« C’était mieux avant » ! s’exclame le boomer le soir au coin du bois, mais ce cri piteux sorti du fond des âges n’appâte plus le monde qui, sans fatiguer, avance vers le progrès. Seule la vape semble rechigner à rejoindre le mouvement, en proposant toujours des trucs nouveaux. Désolant.
Avec le temps, va, tout s’en va
Alors qu’il déambulait dans la rue, résistant à la tentation d’utiliser son gimmick habituel, décrire la météorologie ambiante, et pourtant, nous avons une bien belle arrière-saison, même si l’observateur attentif notera que, sur les arbres, les feuilles jadis vertes ternissent et pâlissent, avant-goût de leur chute automnale, l’auteur de l’article du vendredi fut frappé par une révélation subite.
Plusieurs révélations subites, en vérité.
La première, que la mort d’Alain Delon l’avait marqué plus qu’il en l’aurait cru, puisqu’en un hommage déguisé, il parlait désormais de lui à la troisième personne. « Il faudra qu’il songe à résoudre ce problème », se dit-il à lui-même, de lui-même.
La seconde, c’est que nous étions hardiment, irrémédiablement, en marche vers le futur. Et que, lors de cette marche vers le futur, il fallait choisir les bons embranchements. La route est semée, non pas d’embûches, mais de panneaux indicateurs tombés dans la boue aux embranchements. Tel Nedry dans Jurassic Park, on le fait pivoter piteusement sur son axe en se demandant pourquoi les petits dinos rigolos essaient de nous bouffer.
Choisir, c’est renoncer
Un exemple de mauvais embranchement, c’est d’avoir choisi la Xbox, puis d’apprendre que le remake de Silent Hill 2 sortira en exclusivité sur PlayStation. De même que le reissue de Metal Gear Solid 3. Heureusement, il existe des gens moins sectaires, et les remakes de tous les Resident Evil sortent sur tous les supports.
Enfin, peut-être que vous n’avez pas compris ce que je raconte au-dessus, que l’univers du jeu vidéo vous indiffère. Et c’est quelque chose de tout à fait normal.
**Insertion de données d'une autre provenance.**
(* ===== verification/PipelineFacts.v ===== *)
(** PipelineFacts: what a verdict of the pipeline means.

    The stages are inverted once ([verify_proof_inv]); the theorems then read
    the two validities, the lifecycle records, the withdrawal list, the conflict
    records and the dimension projection as statements about the parsed proof
    and the verifier's inputs. *)
From Stdlib Require Import Strings.Byte NArith ZArith Lia.
From S2P Require Import Prelude Core External Cbor Schema Graph Ident Claim Cose Report Pipeline.

(** * Check lists *)

(** Every failed record is outside the given stages. *)
Definition passes (stages : list string) (checks : list CheckRecord) : Prop :=
  ∀ c, c ∈ checks → chk_stage c ∈ stages → chk_ok c = true.

Lemma passes_nil stages : passes stages [].
Proof. by intros c Hc%elem_of_nil. Qed.
Lemma passes_app stages l k : passes stages (l ++ k) ↔ passes stages l ∧ passes stages k.
Proof. unfold passes. setoid_rewrite elem_of_app. naive_solver. Qed.
Lemma passes_one stages c : passes stages [c] ↔ (chk_stage c ∈ stages → chk_ok c = true).
Proof. unfold passes. setoid_rewrite list_elem_of_singleton. naive_solver. Qed.
Lemma passes_forall stages checks :
  passes stages checks ↔ Forall (λ c, chk_stage c ∈ stages → chk_ok c = true) checks.
Proof. by rewrite Forall_forall. Qed.
Lemma passes_map {A} stages (f : A → CheckRecord) l :
  passes stages (map f l) ↔ ∀ x, x ∈ l → chk_stage (f x) ∈ stages → chk_ok (f x) = true.
Proof. rewrite passes_forall, Forall_map, Forall_forall. done. Qed.
Lemma passes_concat {A} stages (f : A → list CheckRecord) l :
  passes stages (concat (map f l)) ↔ ∀ x, x ∈ l → passes stages (f x).
Proof.
  induction l as [|x l IH]; simpl; [split; [set_solver|intros _; apply passes_nil]|].
  rewrite passes_app, IH. set_solver.
Qed.
Lemma passes_omap {A} stages (f : A → option CheckRecord) (l : list A) :
  passes stages (omap f l) ↔
  ∀ x c, x ∈ l → f x = Some c → chk_stage c ∈ stages → chk_ok c = true.
Proof. unfold passes. setoid_rewrite list_elem_of_omap. naive_solver. Qed.

(** Records that are all fine, or all of other stages, pass. *)
Lemma passes_ok stages checks : Forall (λ c, chk_ok c = true) checks → passes stages checks.
Proof. rewrite Forall_forall. intros Hc c Hin _. by apply Hc. Qed.
Lemma passes_other stages checks stage :
  stage ∉ stages → Forall (λ c, chk_stage c = stage ∨ chk_ok c = true) checks →
  passes stages checks.
Proof. rewrite Forall_forall. intros Hs Hc c Hin Hst. destruct (Hc c Hin); congruence. Qed.

Lemma stage_valid_iff checks stages :
  stage_valid checks stages = Validity.Valid ↔ passes stages checks.
Proof.
  unfold stage_valid, passes. destruct (existsb _ _) eqn:E.
  - split; [done|]. intros Hp. apply existsb_true in E as (c & Hc & [Ho Hs]%andb_true_iff).
    apply bool_decide_eq_true in Hs. rewrite (Hp c Hc Hs) in Ho. done.
  - split; [intros _ c Hc Hs|done]. apply existsb_false with (x := c) in E; [|done].
    rewrite bool_decide_eq_true_2 in E by done. rewrite andb_true_r in E. by apply negb_false_iff.
Qed.

(** Memberships in the stage lists are decided by computation. *)
Lemma stage_in (s : string) (l : list string) : bool_decide (s ∈ l) = true → s ∈ l.
Proof. by rewrite bool_decide_eq_true. Qed.
Lemma stage_notin (s : string) (l : list string) : bool_decide (s ∈ l) = false → s ∉ l.
Proof. by rewrite bool_decide_eq_false. Qed.
Ltac stage_solve :=
  first [ apply stage_in; vm_compute; reflexivity | apply stage_notin; vm_compute; reflexivity ].

(** * Running to a report *)

(** The caller misuses that [verify_proof] refuses. *)
Definition misuse (ctx : VerifyCtx) : bool :=
  allow_remote ctx
  || (max_status_objects (ctx_limits ctx) <? len (ctx_status_objects ctx))
  || (max_trusted_issuers (ctx_limits ctx) <? len (trusted_issuers ctx))
  || (max_revocation_authorities (ctx_limits ctx) <? len (revocation_authorities ctx)).

Lemma cbor_to_event_version v limits e : cbor_to_event v limits = Ok e → ev_v e = 1.
Proof.
  unfold cbor_to_event. intros Hp. repeat (apply bind_Ok in Hp as (? & _ & Hp)||destruct (_ <? _)); by simplify_eq.
Qed.

Section running.
Context `{Base64Url, Sha2, SignatureSchemes, HashOrderLaws}.

Lemma cbor_to_proof_events v limits p :
  cbor_to_proof v limits = Ok p → Forall (λ e, ev_v e = 1) (prf_events p).
Proof.
  unfold cbor_to_proof. intros Hp. to_lookups.
  simpl. match goal with H : mapM _ _ = Ok ?l |- Forall _ ?l =>
    apply mapM_Ok in H; clear -H; rename H into HF end.
  induction HF as [|v' e ? ? Hev]; constructor; [exact (cbor_to_event_version _ _ _ Hev)|done].
Qed.

Lemma member_event_ids l :
  Forall (λ e, ev_v e = 1) l → ∃ ids, mapM member_event_id l = Ok ids.
Proof.
  induction 1 as [|e l He _ [ids IH]]; [by eexists|].
  assert (event_to_cbor e = Ok (event_cbor e)) as Hev by by apply event_to_cbor_Ok.
  assert (member_event_id e = Ok (event_id (encode_canonical (event_cbor e)))) as Hid
    by (unfold member_event_id; by rewrite Hev).
  simpl. rewrite Hid, IH. by eexists.
Qed.

Lemma graph_stage_total ctx id edges nodes : ∃ l, graph_stage ctx id edges nodes = Some l.
Proof.
  unfold graph_stage.
  destruct (proj1 (validate_graph_spec edges nodes (ctx_limits ctx) (extra_set ctx))) as [[g|e] ->];
    simpl; [|by eexists].
  destruct (derivation_spec edges nodes) as [[-> _]|[-> _]],
    (provenance_spec edges nodes) as [[-> _]|[-> _]];
    simpl; destruct (require_acyclic_provenance ctx); simpl; by eexists.
Qed.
Sans doute êtes-vous cinéphile, et préférez-vous avancer vers le futur avec les reboots de Massacre à la Tronçonneuse, de SOS Fantômes, les rumeurs de remake de Retour vers le Futur, du retour des Goonies, ou juste la suite de Beetlejuice, qui affirme sans conteste qu’il faut battre le fer tant qu’il est froid.
Voire, vous êtes des fans de Marvel, qui reprend à zéro ses univers tous les trois ans, à vue de nez.
Tandis que j’écris ces lignes, une nouvelle pop sur mon fil d’actualités : James Cameron annonce un nouveau Terminator, qui « fera table rase du passé pour repartir sur des bases saines ».
La Renaissance pour les nuls
Curieusement, la littérature semblait, seule, dans une position passéiste-réactionnaire de vouloir proposer sans cesse de l’inédit (toutes proportions gardées). Du moins, le croyais-je, à tort. Mais, lors de ma visite annuelle sur Twitter, je me rendis compte de mon erreur : de joyeux internautes semblaient, eux aussi, vouloir réécrire des pans entiers de la littérature en usant de cette manière mêlant concision phraséologique, sécheresse stylistique et dépouillement sémantique typique de notre époque.
Manifestement, ils avaient choisi de commencer par Bagatelle pour un massacre de Céline, un choix assez curieux.
Seule, perdue au milieu de cet océan de progrès, la vape semblait avancer à reculons vers l’avenir. Nulle trace, j’ai vérifié, dans les projets, d’un remake de l’eGo-C, d’un reboot du Stardust ou d’une suite aux cartos Boge. On se demande comment l’e-cigarette va pouvoir aller de l’avant si elle n’avance pas d’un pas hardi vers le passé.